Israeli Foreign Minister Tzipi Livni today called for a new sense of urgency in dealing with Iran during a three-day visit to China, AFP reported.

"We must rise above national interests or economical considerations and think about the grave implications that a nuclear Iran will have on the stability of the planet," Livni said today at Beijing's People's University.

“It is time to expand them and adopt a new Security Council resolution … on new deeper and more effective sanctions," the Israeli Foreign Ministry quoted her as saying in a meeting at a Chinese research center (Ron Bousso, Agence France-Presse VI/Yahoo!News, Oct. 29).

Over the last nine months, the United Kingdom has approved about 60 Iranian postgraduate students to study “proliferation-sensitive” subjects such as nuclear physics, microbiology and certain electrical and chemical engineering fields, the London Times reported yesterday.

According to David Willetts, an official monitoring university education, 30 Iranians were conducting postgraduate studies in nuclear physics and nuclear engineering from 2005 to 2006.

“Given that we need to have tougher sanctions against Iran, it does seem extraordinary that the government is not yet stopping Iranians coming here to study nuclear physics.  There is legitimate concern about what some students have been studying,” Willetts said.

The United Kingdom’s Foreign Office said this weekend that it was reviewing security concerns over the Iranian students and planned to establish new security standards within the next several weeks.
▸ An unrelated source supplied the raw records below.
(** The first match of a filter is the first element of the list that
    satisfies the test. *)
Lemma first_filter_unique {A : Type} (P : A -> bool) (l : list A) (x : A) :
  x ∈ l -> P x = true -> (forall y, y ∈ l -> P y = true -> y = x) ->
  StaffFacility.first (List.filter P l) = Some x.
Proof.
  intros Hx HP Huniq.
  destruct (StaffFacility.first (List.filter P l)) as [y|] eqn:E.
  - apply first_filter_elem in E. destruct E as [Hy HPy].
    now rewrite (Huniq y Hy HPy).
  - rewrite first_filter_none in E. rewrite (E x Hx) in HP. discriminate.
Qed.

(** X13.  [Facility.get_by_code] never returns a deactivated facility: a
    result is an active row of the table with the requested code; the
    answer is [None] exactly when no active row has the code; and with
    unique codes an active facility is found by its own code. *)
Theorem get_by_code_active_only (rows : list Facility.t) (code : string) :
  (forall f, get_by_code rows code = Some f ->
             f ∈ rows /\ Facility.facility_code f = code /\
             Facility.is_active f = true) /\
  (get_by_code rows code = None <->
   forall f, f ∈ rows -> Facility.facility_code f = code ->
             Facility.is_active f = false) /\
  (forall f, facility_codes_unique rows -> f ∈ rows ->
             Facility.is_active f = true -> Facility.facility_code f = code ->
             get_by_code rows code = Some f).
Proof.
  unfold get_by_code. split; [|split].
  - intros f H. apply first_filter_elem in H. destruct H as [Hin HP].
    apply andb_true_iff in HP. destruct HP as [Hc Ha].
    apply String.eqb_eq in Hc. rewrite eqb_true_iff_bool in Ha.
    repeat split; assumption.
  - rewrite first_filter_none. split.
    + intros H f Hf Hc. specialize (H f Hf). simpl in H.
      rewrite Hc, String.eqb_refl in H. simpl in H.
      destruct (Facility.is_active f); [discriminate | reflexivity].
    + intros H f Hf. simpl.
      destruct (String.eqb_spec (Facility.facility_code f) code) as [Hc|Hc];
        [|reflexivity].
      now rewrite (H f Hf Hc).
  - intros f Huniq Hf Ha Hc. apply first_filter_unique; [assumption | |].
    + simpl. now rewrite Hc, Ha, String.eqb_refl.
    + intros g Hg HP. apply andb_true_iff in HP. destruct HP as [Hgc _].
      apply String.eqb_eq in Hgc. apply Huniq; [assumption..|congruence].
Qed.

Lemma get_by_code_active_only_witness :
  get_by_code [phc001; closed_site] "PHC003" = None /\
  get_by_code [phc001; closed_site] "PHC001" = Some phc001.
Proof.
  destruct (get_by_code_active_only [phc001; closed_site] "PHC003")
    as (_ & [_ Hnone] & _).
  destruct (get_by_code_active_only [phc001; closed_site] "PHC001")
    as (_ & _ & Hfound).
  split.
  - apply Hnone. intros f Hf Hc.
    apply elem_of_cons in Hf. destruct Hf as [->|Hf]; [discriminate Hc|].
    apply list_elem_of_singleton in Hf. subst f. reflexivity.
  - apply Hfound; [| apply list_elem_of_here | reflexivity | reflexivity].
    intros f g Hf Hg Hc.
    apply elem_of_cons in Hf. rewrite list_elem_of_singleton in Hf.
    apply elem_of_cons in Hg. rewrite list_elem_of_singleton in Hg.
    destruct Hf as [->| ->], Hg as [->| ->];
      first [reflexivity | discriminate Hc].
Defined.

Lemma insert_by_name_permutation (f : Facility.t) (l : list Facility.t) :
  Permutation (insert_by_name f l) (f :: l).
Proof.
  induction l as [|g l IH]; simpl; [reflexivity|].
  destruct (String.leb (Facility.name f) (Facility.name g)); [reflexivity|].
  rewrite IH. apply perm_swap.
Qed.

Lemma insert_by_name_sorted (f : Facility.t) (l : list Facility.t) :
  sorted_by_name l -> sorted_by_name (insert_by_name f l).
Proof.
  unfold sorted_by_name. induction 1 as [|g l Hs IH Hhd]; simpl.
  - repeat constructor.
  - destruct (String.leb (Facility.name f) (Facility.name g)) eqn:E.
    + constructor; [constructor; assumption | constructor; exact E].
    + constructor; [exact IH|].
      assert (String.leb (Facility.name g) (Facility.name f) = true) as Hgf.
      { destruct (String.leb_total (Facility.name f) (Facility.name g)); congruence. }
      destruct l as [|g' l]; simpl; [constructor; exact Hgf|].
      destruct (String.leb (Facility.name f) (Facility.name g'));
        constructor; [exact Hgf|]. now inversion Hhd.
Qed.

(** X14.  [Facility.get_active_facilities] returns the active facilities
    of the table, all of them and nothing else (a permutation of the
    active rows), in non-decreasing order of name. *)
Theorem get_active_facilities_sorted (rows : list Facility.t) :
  sorted_by_name (get_active_facilities rows) /\
  Permutation (get_active_facilities rows)
              (List.filter (fun f => Facility.is_active f) rows) /\
  forall f, f ∈ get_active_facilities rows <->
            f ∈ rows /\ Facility.is_active f = true.
Proof.
  unfold get_active_facilities.
  assert (List.filter (fun f => Bool.eqb (Facility.is_active f) true) rows
          = List.filter (fun f => Facility.is_active f) rows) as ->.
  { apply List.filter_ext. intros f. now destruct (Facility.is_active f). }
  assert (forall l, sorted_by_name (order_by_name l) /\
                    Permutation (order_by_name l) l) as Hsort.
  { induction l as [|f l [IHs IHp]]; simpl.
    - split; [constructor | reflexivity].
    - split; [now apply insert_by_name_sorted|].
      rewrite insert_by_name_permutation. now constructor. }
  destruct (Hsort (List.filter (fun f => Facility.is_active f) rows)) as [Hs Hp].
  split; [exact Hs|]. split; [exact Hp|].
  intros f. rewrite Hp, list_elem_of_In, filter_In, <- list_elem_of_In. tauto.
Qed.

End FacilityQueriesFacts.

(** ** The two listings of a staff member's facilities *)
Section StaffFacilityListings.
Import App Invariants Props Sample.

Lemma accessible_facility_iff (u : Staff.t) (facilities : list Facility.t)
    (grants : list StaffFacility.t) (f : Facility.t) :
  f ∈ Staff.get_accessible_facilities u facilities grants <->
  f ∈ facilities /\ Facility.is_active f = true /\
  Staff.has_facility_access u grants (Facility.id f) = true.
Proof.
  unfold Staff.get_accessible_facilities.
  rewrite (proj1 (unique_list_spec _ [])), has_facility_access_iff.
  rewrite list_elem_of_In, in_map_iff. split.
  - intros [[[f' g] [Hf Hin]] _]. simpl in Hf. subst f'.
    apply filter_In in Hin. destruct Hin as [Hin Hcond]. simpl in Hcond.
    apply in_flat_map in Hin. destruct Hin as [f0 [Hf0 Hpair]].
    apply in_map_iff in Hpair. destruct Hpair as [g0 [Heq Hg0]].
    injection Heq as -> ->. apply filter_In in Hg0. destruct Hg0 as [Hg Hfid].
    rewrite !andb_true_iff, !eqb_true_iff_bool, Z.eqb_eq in Hcond.
    apply Z.eqb_eq in Hfid. destruct Hcond as [[[H1 H2] H3] H4].
    split; [now apply list_elem_of_In|]. split; [assumption|].
    exists g. split; [now apply list_elem_of_In|]. repeat split; assumption.
  - intros [Hf [Hact [g [Hg (H1 & H2 & H3 & H4)]]]].
    split; [|apply not_elem_of_nil].
    exists (f, g). split; [reflexivity|].
    apply filter_In. split.
    + apply in_flat_map. exists f. split; [now apply list_elem_of_In|].
      apply in_map_iff. exists g. split; [reflexivity|].
      apply filter_In. split; [now apply list_elem_of_In|].
      now apply Z.eqb_eq.
    + simpl. rewrite H1, H3, H4, Hact, Z.eqb_refl. reflexivity.
Qed.

Lemma staff_facility_row_iff (rows : list StaffFacility.t)
    (facilities : list Facility.t) (sid : Z) (g : StaffFacility.t) :
  g ∈ StaffFacility.get_staff_facilities rows facilities sid <->
  g ∈ rows /\ StaffFacility.staff_id g = sid /\
  StaffFacility.can_access g = true /\ StaffFacility.is_active g = true /\
  exists f, f ∈ facilities /\ Facility.id f = StaffFacility.facility_id g /\
            Facility.is_active f = true.
Proof.
  unfold StaffFacility.get_staff_facilities.
  rewrite (proj1 (unique_list_spec _ [])).
  rewrite list_elem_of_In, in_map_iff. split.
  - intros [[[g' f] [Hg Hin]] _]. simpl in Hg. subst g'.
    apply filter_In in Hin. destruct Hin as [Hin Hact]. simpl in Hact.
    rewrite eqb_true_iff_bool in Hact.
    apply in_flat_map in Hin. destruct Hin as [g0 [Hg0 Hpair]].
    apply in_map_iff in Hpair. destruct Hpair as [f0 [Heq Hf0]].
    injection Heq as -> ->. apply filter_In in Hf0. destruct Hf0 as [Hf Hid].
    apply filter_In in Hg0. destruct Hg0 as [Hg Hcond].
    rewrite !andb_true_iff, !eqb_true_iff_bool, Z.eqb_eq in Hcond.
    apply Z.eqb_eq in Hid. destruct Hcond as [[H1 H2] H3].
    split; [now apply list_elem_of_In|]. repeat split; try assumption.
    exists f. split; [now apply list_elem_of_In|]. split; assumption.
  - intros (Hg & H1 & H2 & H3 & f & Hf & Hid & Hact).
    split; [|apply not_elem_of_nil].
    exists (g, f). split; [reflexivity|].
    apply filter_In. split.
    + apply in_flat_map. exists g. split.
      * apply filter_In. split; [now apply list_elem_of_In|].
        now rewrite H1, H2, H3, Z.eqb_refl.
      * apply in_map_iff. exists f. split; [reflexivity|].
        apply filter_In. split; [now apply list_elem_of_In|]. now apply Z.eqb_eq.
    + simpl. now rewrite Hact.
Qed.

(** X15.  The two listings agree.  [StaffFacility.get_staff_facilities]
    returns exactly the active, access-granting grant rows of the staff
    member whose facility exists and is active, each once; and a facility
    is in [Staff.get_accessible_facilities] exactly when it is an active
    facility of the table referenced by one of those grant rows. *)
Theorem staff_facility_listings_agree (u : Staff.t)
    (facilities : list Facility.t) (rows : list StaffFacility.t) :
  (forall g,
     g ∈ StaffFacility.get_staff_facilities rows facilities (Staff.id u) <->
     g ∈ rows /\ StaffFacility.staff_id g = Staff.id u /\
     StaffFacility.can_access g = true /\ StaffFacility.is_active g = true /\
     exists f, f ∈ facilities /\ Facility.id f = StaffFacility.facility_id g /\
               Facility.is_active f = true) /\
  NoDup (StaffFacility.get_staff_facilities rows facilities (Staff.id u)) /\
  (forall f,
     f ∈ Staff.get_accessible_facilities u facilities rows <->
     f ∈ facilities /\ Facility.is_active f = true /\
     exists g, g ∈ StaffFacility.get_staff_facilities rows facilities (Staff.id u)
               /\ StaffFacility.facility_id g = Facility.id f).
Proof.
  split; [intros g; apply staff_facility_row_iff|].
  split; [apply unique_list_spec|].
  intros f. rewrite accessible_facility_iff, has_facility_access_iff. split.
  - intros (Hf & Hact & g & Hg & H1 & H2 & H3 & H4).
    split; [assumption|]. split; [assumption|]. exists g. split; [|assumption].
    apply staff_facility_row_iff. repeat split; try assumption.
    exists f. auto.
  - intros (Hf & Hact & g & Hg & Hid). split; [assumption|]. split; [assumption|].
    apply staff_facility_row_iff in Hg.
    destruct Hg as (Hg & H1 & H2 & H3 & _).
    exists g. split; [assumption|]. repeat split; assumption.
Qed.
The tightened regulations are expected to cover the studies of metallurgy, molecular biology, chemistry and nuclear science.

Currently, a university must elect to inform the government that a student from a non-EU country has been approved to study a sensitive area before an investigation can take place.

In the past, the United Kingdom has served as a place of study for researchers from states conducting controversial weapons activities.  Between 1980 and 1984, the Iraqi microbiologist Rihab Taha (see GSN, March 14, 2006) studied at the University of East Anglia.  Taha later rose to a key position in Iraq’s biological weapons program and earned the nickname “Dr. Germ” (Jack Grimston, London Times, Oct. 28).